Semantic Segmentors create pixel-perfect masks of a given image and assign each pixel to a class.
The most relevant property of semantic segmentation to remember when implementing it is that semantic segmentors cannot depict the count of objects in an image.
Semantic Segmentors output masks either stored in a JSON format or as png files.
When exporting png's, each pixel gets assigned a color representing the different classes. Usually, the background itself is not annotated and represented by the pixel value 0 what's displayed as black.
Sometimes, semantic masks seem to be all black after visualizing them. This happens when the data structure is defined so that the masks only have one channel instead of three for RGB. In this case, typically, the background class has the value 0, the first class the value 1, etc. When you then try to visualize this in a grey-scale image, all these pixels will look black as the value for white is 255.

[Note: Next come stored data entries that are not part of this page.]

(* ===== verification/Mcp.v ===== *)
(** * The MCP server

    engine/src/engine/mcp/: tiering.rs (what a call may see), render.rs (an
    entry at a tier), tools.rs (the four tools), dispatch.rs (the choice of tool
    and tier), audit.rs and access_audit.rs (the record of what was disclosed)
    and the tool call of server.rs. The transport below is not modelled. Then
    what a call gets at each tier, and what no tier tells. *)

From S2P Require Import Prelude Text Json ImageRef PetGraph Attack Graph Snapshot Render AgentLiveness Auth Verdicts Evidence.
From S2P Require Import Redact Findings Readiness Guards PolicyLog Journal View SigningInventory.

#[local] Arguments String.append : simpl nomatch.

(** ** tiering.rs *)

Inductive EffectiveTier := ERedacted | EForensic | ERaw.

#[export] Instance EffectiveTier_eq_dec : EqDecision EffectiveTier.
Proof. solve_decision. Defined.

Definition eff_rank (t : EffectiveTier) : nat := match t with ERedacted => 0 | EForensic => 1 | ERaw => 2 end.
Definition eff_leb (a b : EffectiveTier) : bool := eff_rank a <=? eff_rank b.
Definition eff_min (a b : EffectiveTier) : EffectiveTier := if eff_leb a b then a else b.
Definition eff_str (t : EffectiveTier) : string := match t with ERedacted => "redacted" | EForensic => "forensic" | ERaw => "raw" end.
Definition is_disclosure (t : EffectiveTier) : bool := negb (eff_leb t ERedacted).

Definition from_claim (t : Tier) : EffectiveTier := match t with Redacted => ERedacted | Forensic => EForensic | Raw => ERaw end.

Definition clamp (requested : option Tier) (ceiling : Tier) : EffectiveTier :=
  match requested with None => from_claim ceiling | Some t => eff_min (from_claim t) (from_claim ceiling) end.

Definition capped_at (t cap : EffectiveTier) : EffectiveTier := eff_min t cap.

Definition parse_requested_tier (arg : option string) : option Tier :=
  match arg with
  | Some value => if bool_decide (trim value = "") then None else Some (from_claim_str (trim value))
  | None => None
  end.

(** ** audit.rs *)

Record AuditRecord := mkAudit { au_subject : string; au_entry : string; au_tool : string; au_tier : EffectiveTier; au_time : Z }.

(** ** render.rs *)

Definition MCP_ATTACK_CAP : nat := 8.

Definition S_ENTRY : string := "[redacted — workload identity; forensic tier required]".
Definition S_PATHS : string := "[redacted — proven path/topology; forensic tier required]".
Definition S_CVES : string := "[redacted — CVE inventory; forensic tier required]".
Definition S_JUDGEMENT : string := "[redacted — judgement prompt+reply; forensic tier required]".
Definition S_NODE : string := "[redacted — node name; forensic tier required]".
Definition S_OBJECTIVES : string := "[redacted — objective/secret names; raw tier required]".
Definition S_REASON : string := "[redacted — verdict reason; forensic tier required]".
Definition S_NODES : string := "[redacted — node names; forensic tier required]".
Definition S_IMAGES : string := "[redacted — image references; forensic tier required]".

Definition entry_ref (entry : string) : string := hex_digits 16 (Z.of_N (fnv1a FNV_OFFSET entry)).

Definition delta_label (d : Delta) : string :=
  match d with
  | New => "new" | Escalated => "escalated" | DeEscalated => "de-escalated" | Unchanged => "unchanged" | Restored => "restored"
  end.

(** [Option<T>] as JSON, and what serde makes of a count. *)
Definition json_opt {A} (f : A -> Json) (o : option A) : Json := match o with Some a => f a | None => JNull end.
Definition json_nat (n : nat) : Json := JNum (Z.of_nat n).

Record EntryData := mkEntryData {
  ed_entry : string;
  ed_verdict : option Verdict;
  ed_objectives : list string;
  ed_paths : list string;
  ed_cves : list (string * string * string * option string);
  ed_secret_names : list string;
  ed_attacks : list AttackRef;
  ed_blind : bool;
  ed_node : option string;
  ed_delta : option Delta;
  ed_corroborated : bool;
  ed_judgement : option Judgement;
  ed_reach : option string
}.

Definition path_chain (f : Finding) : string :=
  match f_path f with
  | [] => short_of (f_entry f)
  | step :: _ => join " -> " (short_of (ps_from step) :: ((fun s => short_of (ps_to s)) <$> f_path f))
  end.

(** A secret's key and its bare name. *)
Definition secret_names_of (key : string) : list string :=
  if bool_decide (kind_of key = "secret") then
    key :: match rsplit_once slash key with Some (_, bare) => [bare] | None => [] end
  else [].

(** The first of each, in order. *)
Definition distinct_by {A} (key : A -> string) (l : list A) : list A :=
  foldl (fun out x => if existsb (fun y => bool_decide (key y = key x)) out then out else out ++ [x]) [] l.

Definition cve_fields (c : CveEvidence) : string * string * string * option string :=
  (ce_id c, ce_severity c, ce_reachability c, ce_title c).

Definition secrets_of (group : list Finding) : gset string :=
  list_to_set (group ≫= fun f => secret_names_of (f_objective f) ++
    (f_path f ≫= fun step => secret_names_of (ps_from step) ++ secret_names_of (ps_to step))).

Definition from_group (entry : string) (group : list Finding) (judgement : option Judgement) (blind : bool) : EntryData :=
  mkEntryData entry
    (head (omap f_verdict group))
    (distinct_by id (f_objective <$> group))
    (path_chain <$> group)
    (distinct_by (fun c => c.1.1.1) (cve_fields <$> (group ≫= fun f => ee_cves (f_evidence f))))
    (bset_iter (secrets_of group))
    (f_attack <$> group)
    blind
    (head (omap f_node group))
    (ri_delta <$> head (omap f_recency group))
    (existsb f_corroborated group)
    judgement
    (head (omap f_reach group)).
(* ===== verification/Dashboard.v ===== *)
(** * The dashboard

    engine/src/engine/dashboard/mod.rs: the handles every view reads, the strip
    they share, the queries of a request and the view of each tab;
    view_model/admission.rs, action.rs, access.rs and scope_preview.rs: those
    views. Routing, the page shell and serialization are not modelled. Then
    what the strip promises of the rows: none is hidden behind a calmer one, and
    what an all-clear means. *)

From S2P Require Import Prelude Text ImageRef Attack Behavior Graph Respond Actuator AgentLiveness Auth Verdicts Feeds.
From S2P Require Import Findings Readiness Guards Divergence PolicyLog Journal View SigningInventory Report Mcp.

#[local] Arguments String.append : simpl nomatch.

(** ** admission.rs *)

Inductive GateStatus := GsVerified | GsWouldPass | GsWouldFail | GsNotApplicable.

#[export] Instance GateStatus_eq_dec : EqDecision GateStatus.
Proof. solve_decision. Defined.

Definition gate_status_parse (word : string) : GateStatus :=
  if bool_decide (word = "verified") then GsVerified
  else if bool_decide (word = "would-pass") then GsWouldPass
  else if bool_decide (word = "would-fail") then GsWouldFail
  else GsNotApplicable.

Inductive AdmissionDecision := AdAllow | AdAudit | AdDeny | AdOther.

#[export] Instance AdmissionDecision_eq_dec : EqDecision AdmissionDecision.
Proof. solve_decision. Defined.

Definition admission_decision_parse (word : string) : AdmissionDecision :=
  if bool_decide (word = "allow") then AdAllow
  else if bool_decide (word = "audit") then AdAudit
  else if bool_decide (word = "deny") then AdDeny
  else AdOther.

Record DecisionRowProps := mkDecisionRow {
  dr_decision : AdmissionDecision; dr_subject : string; dr_image : string; dr_namespace : string;
  dr_mesh : GateStatus; dr_would_admit : bool; dr_reason : string; dr_count : Z
}.

Definition decision_row (r : PolicyDecisionRecord) : DecisionRowProps :=
  mkDecisionRow (admission_decision_parse (pd_decision r)) (pd_subject r) (pd_image r) (pd_namespace r)
    (gate_status_parse (pd_mesh r)) (pd_would_admit r) (pd_reason r) (pd_count r).

Record AdmissionView := mkAdmissionView {
  aw_admitted : Z; aw_audited : Z; aw_denied : Z; aw_total : Z; aw_signing : list SigningRepoProps; aw_rows : list DecisionRowProps
}.

Definition tally_of (d : AdmissionDecision) (rows : list DecisionRowProps) : Z :=
  foldl (fun n r => if bool_decide (dr_decision r = d) then (n + dr_count r)%Z else n) 0%Z rows.

(** The sums are u64 additions: [None] is a sum that overflows. *)
Definition u64_sum (a b : Z) : option Z := if (a + b <? 2 ^ 64)%Z then Some (a + b)%Z else None.

Definition admission_view (rows : list PolicyDecisionRecord) : option AdmissionView :=
  let decisions := decision_row <$> List.filter (fun r => negb (is_inventory_row r)) rows in
  let '(admitted, audited, denied) := (tally_of AdAllow decisions, tally_of AdAudit decisions, tally_of AdDeny decisions) in
  if (admitted <? 2 ^ 64)%Z && (audited <? 2 ^ 64)%Z && (denied <? 2 ^ 64)%Z then
    total ← u64_sum admitted audited; total ← u64_sum total denied;
    Some (mkAdmissionView admitted audited denied total (inventory rows) decisions)
  else None.

(** ** action.rs *)

Record WouldActProps := mkWouldActProps {
  wp_entry : string; wp_episodes : nat; wp_would_act_decisions : nat; wp_max_lifetime : string; wp_open : bool;
  wp_short_lived : bool; wp_coverage_gap : bool; wp_last_verdict : string
}.

Definition would_act_props (w : WouldActEntry) : WouldActProps :=
  mkWouldActProps (wa_entry w) (wa_episodes w) (wa_would_act_decisions w) (Posture.human_age (wa_max_lifetime_secs w)) (wa_open w)
    (wa_short_lived w) (wa_coverage_gap w) (wa_last_verdict w).

Definition age_since (at_ms now_ms : Z) : string := Posture.human_age (Z.max 0 (now_ms - at_ms) / 1000).

Record ReversionProps := mkReversionProps { rvp_cut : string; rvp_reason : string; rvp_age : string }.

Definition reversion_props (now_ms : Z) (r : PolicyLog.ReversionRecord) : ReversionProps :=
  mkReversionProps (rv_cut r) (rv_reason r) (age_since (rv_at_ms r) now_ms).

Record ActionView := mkActionView {
  cw_window_human : string;
  cw_journal_empty : bool;
  cw_decisions_in_window : nat;
  cw_would_act : list WouldActProps;
  cw_reversions : list ReversionProps;
  cw_left_alone : list LeftAloneEntry;
  cw_judgements : list Judgement;
  cw_would_act_count : nat;
  cw_short_lived_count : nat;
  cw_coverage_gap_count : nat;
  cw_left_alone_count : nat;
  cw_reverted_count : nat
}.

Definition action_build_at (report : Report) (reversions : list PolicyLog.ReversionRecord) (judgements : list Judgement) (now_ms : Z) : ActionView :=
  mkActionView (Posture.human_age (rt_window_secs report)) (rt_journal_empty report) (rt_decisions_in_window report)
    (would_act_props <$> rt_would_act report) (reversion_props now_ms <$> reversions) (rt_left_alone report) judgements
    (would_act_count report) (short_lived_count report) (coverage_gap_count report) (left_alone_count report) (length reversions).

(** ** access.rs *)

Definition WORKLOAD_IDENTITY_WITHHELD : string := S_ENTRY.

(** The tiers of the view are the tiers of a token. *)
Definition access_from_effective (t : EffectiveTier) : Tier := match t with ERedacted => Redacted | EForensic => Forensic | ERaw => Raw end.
(* ===== verification/Model.v ===== *)
(** * The model endpoint (engine/src/engine/model.rs)

    What is sent to the model, what of its answer is read, and which endpoints may
    be given the graph at all. What the endpoint answers, and the decoding of its
    JSON, are arguments. An address is parsed as the standard library parses it.
    Then what the endpoint gate takes for a host, and what lets it pass. *)

From S2P Require Import Prelude Text Json ImageRef Posture Asn Agent.

#[local] Arguments String.append : simpl nomatch.

(** ** Configuration *)

Definition DEFAULT_MODEL_CONCURRENCY : N := 8.
Definition DEFAULT_MODEL_TIMEOUT_SECS : N := 120.
Definition DEFAULT_KEEPWARM_SECS : N := 240.
Definition KEEPWARM_RESIDENCY_SECS : N := 600.
Definition MAX_COMPLETION_TOKENS : Z := 1024.
Definition MAX_RESPONSE_BYTES : N := 256 * 1024.
Definition DEFAULT_MODEL_NAME : string := "qwen2.5:3b".

Definition parse_model_concurrency (raw : option string) : N :=
  match raw ≫= fun s => parse_u64 (trim s) with
  | Some n => if (0 <? n)%N then n else DEFAULT_MODEL_CONCURRENCY
  | None => DEFAULT_MODEL_CONCURRENCY
  end.

Definition timeout_secs (raw : option string) : N := default DEFAULT_MODEL_TIMEOUT_SECS (raw ≫= parse_u64).

Definition parse_keepwarm_interval (raw : option string) : option N :=
  let secs := default DEFAULT_KEEPWARM_SECS (raw ≫= fun s => parse_u64 (trim s)) in
  if (0 <? secs)%N then Some secs else None.

Definition keep_warm_plan (config : option (string * string)) (interval : option N) : option (string * string * N) :=
  '(endpoint, model) ← config; interval ← interval; Some (endpoint, model, interval).

(** ** A call *)

Definition user_message (content : string) : Json := JArr [JObj [("role", JStr "user"); ("content", JStr content)]].

Definition chat_body (model prompt : string) : Json :=
  JObj [("model", JStr model); ("temperature", JNum 0); ("max_tokens", JNum MAX_COMPLETION_TOKENS); ("messages", user_message prompt)].

Definition keep_warm_body (model : string) : Json :=
  JObj [("model", JStr model); ("temperature", JNum 0); ("max_tokens", JNum 1); ("keep_alive", JNum (Z.of_N KEEPWARM_RESIDENCY_SECS));
        ("messages", user_message "ping")].

(** The pieces of a body as they arrive; one that cannot be read is [None]. *)
Fixpoint bounded_body (buf : string) (chunks : list (option string)) : option string :=
  match chunks with
  | [] => Some buf
  | None :: _ => None
  | Some chunk :: chunks => if (MAX_RESPONSE_BYTES <? N.of_nat (String.length buf + String.length chunk))%N then None else bounded_body (buf +:+ chunk) chunks
  end.

(** What an endpoint answers, if it does: its status, the pieces of its body. *)
Record ChatResponse := mkChatResponse { rs_status : N; rs_chunks : list (option string) }.
(** A hook that lets nothing be observed leaves the ring as it is. *)
Lemma senses_nothing t h s : (forall raw, ~ senses t h raw) -> adds t s s (fun raw => senses t h raw /\ ~ held t h raw s).
Proof. intros Hn. eapply adds_iff; [by apply adds_same|]. intros raw. specialize (Hn raw). naive_solver. Qed.

Lemma mmap_adds f prot t s : fits_task t -> file_fits f ->
  let h := HMmapFile (Some f) prot in adds t s (try_mmap_file (Some f) prot t s) (fun raw => senses t h raw /\ ~ held t h raw s).
Proof.
  intros Ht Hf h. pose proof (senses_nothing t h s) as Hnone. subst h.
  unfold try_mmap_file. destruct (N.eqb_spec (N.land prot PROT_EXEC) 0) as [Hx|Hx]; [apply Hnone; intros raw H; by inversion H|].
  unfold emit_lib_name. destruct (kf_name f) as [read|] eqn:En; [|apply Hnone; intros raw H; inversion H; congruence].
  destruct Hf as [_ Hf]. specialize (Hf read En). destruct (read PATH_CAP) as [n buf] eqn:Er. cbn [snd] in Hf.
  destruct (read_len n) as [len|] eqn:El; [|apply Hnone; intros raw H; inversion H; subst; by reading].
  eapply adds_iff; [apply adds_put|]. intros raw. pose proof (read_len_fits _ _ El) as Hl. destruct Ht as [Hp Hc].
  destruct (decode_file (mkFile (make_header KIND_LIBRARY_LOAD t) len buf)) as (_ & D & _); [done..|].
  rewrite D by done. rewrite nonempty_some. split.
  + intros [Hn ->]. split; [by econstructor|]. by intros [].
  + intros [H _]. inversion H; subst. by reading.
Qed.

Lemma exec_adds b t s : fits_task t -> hook_fits (HBprmCheck (Some b)) ->
  let h := HBprmCheck (Some b) in adds t s (emit_exec_path b (exe_is_anon_inode b) t s) (fun raw => senses t h raw /\ ~ held t h raw s).
Proof.
  intros Ht Hf h. pose proof (senses_nothing t h s) as Hnone. subst h. cbn [hook_fits] in Hf.
  destruct (kb_filename b) as [read|] eqn:En; unfold emit_exec_path; rewrite En; [|apply Hnone; intros raw H; inversion H; congruence].
  specialize (Hf read eq_refl). destruct (read PATH_CAP) as [n buf] eqn:Er. cbn [snd] in Hf.
  destruct (read_len n) as [len|] eqn:El; [|apply Hnone; intros raw H; inversion H; subst; by reading].
  eapply adds_iff; [apply adds_put|]. intros raw. pose proof (read_len_fits _ _ El) as Hl. destruct Ht as [Hp Hc].
  rewrite decode_exec; [|done..|by destruct (exe_is_anon_inode b)]. cbn [ex_exe_anon_inode ex_header ex_len ex_path]. rewrite nonempty_some.
  assert (negb ((if exe_is_anon_inode b then 1 else 0) =? 0)%N = exe_is_anon_inode b) as -> by (by destruct (exe_is_anon_inode b)). split.
  + intros [Hn ->]. split; [by econstructor|]. by intros [].
  + intros [H _]. inversion H; subst. by reading.
Qed.
(** ** What attaches *)

Lemma untrusted_none (l : list FieldOffset) s :
  (forall m, m ∈ ((fun e => mkFieldMismatch (fo_struct e) (fo_field e) (fo_offset e) None) <$> l : list FieldMismatch) -> bool_decide (fm_struct m = s) = false) <->
  forall e, e ∈ l -> fo_struct e <> s.
Proof.
  split.
  - intros H e He Hs. specialize (H _ (list_elem_of_fmap_2 _ _ _ He)). cbn [fm_struct] in H. by rewrite bool_decide_eq_true_2 in H.
  - intros H m (e & -> & He)%list_elem_of_fmap. apply bool_decide_eq_false_2. by apply H.
Qed.

Lemma checked_ok btf (l : list FieldOffset) s :
  (forall m, m ∈ omap (fun e => let actual := struct_field_offset btf (fo_struct e) (fo_field e) in
     if bool_decide (actual = Some (fo_offset e)) then None else Some (mkFieldMismatch (fo_struct e) (fo_field e) (fo_offset e) actual)) l ->
     bool_decide (fm_struct m = s) = false) <->
  forall e, e ∈ l -> fo_struct e = s -> struct_field_offset btf (fo_struct e) (fo_field e) = Some (fo_offset e).
Proof.
  split.
  - intros H e He Hs. destruct (decide (struct_field_offset btf (fo_struct e) (fo_field e) = Some (fo_offset e))) as [?|Hne]; [done|].
    specialize (H (mkFieldMismatch (fo_struct e) (fo_field e) (fo_offset e) (struct_field_offset btf (fo_struct e) (fo_field e)))).
    cbn [fm_struct] in H. rewrite bool_decide_eq_true_2 in H by done. discriminate H. apply list_elem_of_omap. exists e. split; [done|]. cbv zeta.
    by rewrite bool_decide_eq_false_2.
  - intros H m (e & He & Hm)%list_elem_of_omap. cbv zeta in Hm. case_bool_decide as Hx; [done|]. injection Hm as <-. cbn [fm_struct].
    apply bool_decide_eq_false_2. intros Hs. by apply Hx, H.
Qed.

Lemma struct_ok_iff vmlinux s : struct_ok (load_preflight vmlinux) s = true <->
  forall e, e ∈ FIELD_OFFSETS -> fo_struct e = s -> exists data btf, vmlinux = Some data /\ btf_parse data = inr btf /\
    struct_field_offset btf (fo_struct e) (fo_field e) = Some (fo_offset e).
Proof.
  unfold struct_ok. rewrite negb_true_iff, existsb_false. destruct vmlinux as [data|]; cbn [load_preflight].
  1: unfold check_bytes; destruct (btf_parse data) as [err|btf] eqn:Ep.
  2: { unfold preflight_check. cbn [pf_fields]. rewrite checked_ok. split; intros H e He Hs; [exists data, btf; auto|].
       destruct (H e He Hs) as (d & b & [= <-] & Hb & Ho). congruence. }
  all: unfold fail_closed; cbn [pf_fields]; rewrite untrusted_none; split; intros H e He Hs; [by destruct (H e He)|].
  all: destruct (H e He Hs) as (d & b & Hd & Hb & _); congruence.
Qed.

Lemma attach_checked has_btf vmlinux attach_one probe :
  probe ∈ (attach_fentry has_btf vmlinux attach_one).1 <->
  has_btf = true /\ (exists func, (probe, func) ∈ FENTRY_PROBES /\ attach_one probe func = true) /\
  forall e, e ∈ FIELD_OFFSETS -> fo_struct e ∈ struct_deps probe ->
    exists data btf, vmlinux = Some data /\ btf_parse data = inr btf /\ struct_field_offset btf (fo_struct e) (fo_field e) = Some (fo_offset e).
Proof.
  unfold attach_fentry. destruct has_btf; cbn [negb]; [|split; [by intros ?%not_elem_of_nil|by intros [? _]]]. cbn [fst].
  rewrite list_elem_of_omap.
  assert (existsb (fun s => negb (struct_ok (load_preflight vmlinux) s)) (struct_deps probe) = false <->
    forall e, e ∈ FIELD_OFFSETS -> fo_struct e ∈ struct_deps probe ->
      exists data btf, vmlinux = Some data /\ btf_parse data = inr btf /\ struct_field_offset btf (fo_struct e) (fo_field e) = Some (fo_offset e)) as Hd.
  { rewrite existsb_false. setoid_rewrite negb_false_iff. setoid_rewrite struct_ok_iff. naive_solver. }
  split.
  - intros ([name func] & Hp & H). destruct (existsb _ (struct_deps name)) eqn:E; [done|]. destruct (attach_one name func) eqn:Ea; [|done].
    injection H as ->. split; [done|]. split; [by exists func|]. by apply Hd.
  - intros (_ & (func & Hp & Ha) & H). exists (probe, func). split; [done|]. apply Hd in H. by rewrite H, Ha.
Qed.

(** The table holds the compiled offsets, and the dependencies of a probe are the
    structures its program reads. *)
Lemma table_bindings : (fun e => (fo_struct e, fo_field e, fo_offset e)) <$> FIELD_OFFSETS = BINDINGS.
Proof. reflexivity. Qed.

Lemma deps_reads probe func s : (probe, func) ∈ FENTRY_PROBES -> s ∈ struct_deps probe <-> exists f, (s, f) ∈ probe_reads probe.
Proof.
  assert (forallb (fun p => forallb (fun s => bool_decide (s ∈ (probe_reads p).*1)) (struct_deps p) &&
    forallb (fun s => bool_decide (s ∈ struct_deps p)) (probe_reads p).*1) FENTRY_PROBES.*1 = true) as H by (vm_compute; reflexivity).
  intros Hp. rewrite forallb_forall in H. specialize (H probe). rewrite andb_true_iff, !forallb_forall in H.
  destruct H as [H1 H2]; [apply list_elem_of_In, list_elem_of_fmap; by exists (probe, func)|]. split.
  - intros Hs%list_elem_of_In%H1%bool_decide_eq_true. apply list_elem_of_fmap in Hs as ([s' f] & -> & Hf). by exists f.
  - intros [f Hf]. apply (bool_decide_eq_true_1 _), H2, list_elem_of_In, list_elem_of_fmap. by exists (s, f).
Qed.

Lemma reads_bound probe s f : (s, f) ∈ probe_reads probe -> exists off, (s, f, off) ∈ BINDINGS.
Proof.
  intros H. assert ((s, f) ∈ BINDINGS.*1) as Hb.
  { assert (forall l, forallb (fun r => bool_decide (r ∈ BINDINGS.*1)) l = true -> (s, f) ∈ l -> (s, f) ∈ BINDINGS.*1) as Hl.
    { intros l Hl Hin. rewrite forallb_forall in Hl. by apply (bool_decide_eq_true_1 _), Hl, list_elem_of_In. }
    unfold probe_reads in H. repeat (case_bool_decide; [eapply Hl; [|exact H]; vm_compute; reflexivity|]). by apply not_elem_of_nil in H. }
  apply list_elem_of_fmap in Hb as ([[s' f'] off] & [= -> ->] & Hb). by exists off.
Qed.


(** ** Reading back what is written *)

Definition word_bytes (le : bool) (w : N) : string := if le then le_bytes 4 w else str_rev (le_bytes 4 w).

Fixpoint words_bytes (le : bool) (ws : list N) : string :=
  match ws with [] => EmptyString | w :: ws => word_bytes le w +:+ words_bytes le ws end.

(** A type as the format lays it out: three words and what its kind appends. *)
Record BtfType := mkBtfType { bt_name_off : N; bt_kind : N; bt_flag : bool; bt_vlen : nat; bt_extra : N; bt_payload : list N }.

Definition payload_words (kind : N) (vlen : nat) : nat :=
  if (kind =? BTF_STRUCT)%N || (kind =? BTF_UNION)%N || (kind =? BTF_ENUM64)%N || (kind =? BTF_DATASEC)%N then vlen * 3
  else if (kind =? BTF_ENUM)%N || (kind =? BTF_FUNC_PROTO)%N then vlen * 2
  else if (kind =? BTF_INT)%N || (kind =? BTF_VAR)%N || (kind =? BTF_DECL_TAG)%N then 1
  else if (kind =? BTF_ARRAY)%N then 3 else 0.

Definition info_word (t : BtfType) : N := ((if bt_flag t then 2 ^ 31 else 0) + bt_kind t * 2 ^ 24 + N.of_nat (bt_vlen t))%N.

Definition type_bytes (le : bool) (t : BtfType) : string := words_bytes le (bt_name_off t :: info_word t :: bt_extra t :: bt_payload t).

If you're unsure if you should use object detection, instance, or semantic segmentation and start labeling your data: if you can count the object, then use instance segmentation. It's easy to use labels created for instance segmentation for object detection or semantic segmentation; the other way around is more tricky.
It is possible to combine semantic segmentation and instance segmentation in one image, then we talk about panoptic segmentation. The idea would be to label the road ahead as a semantic class and the cars as instances. This is not often used in practice, though (yet).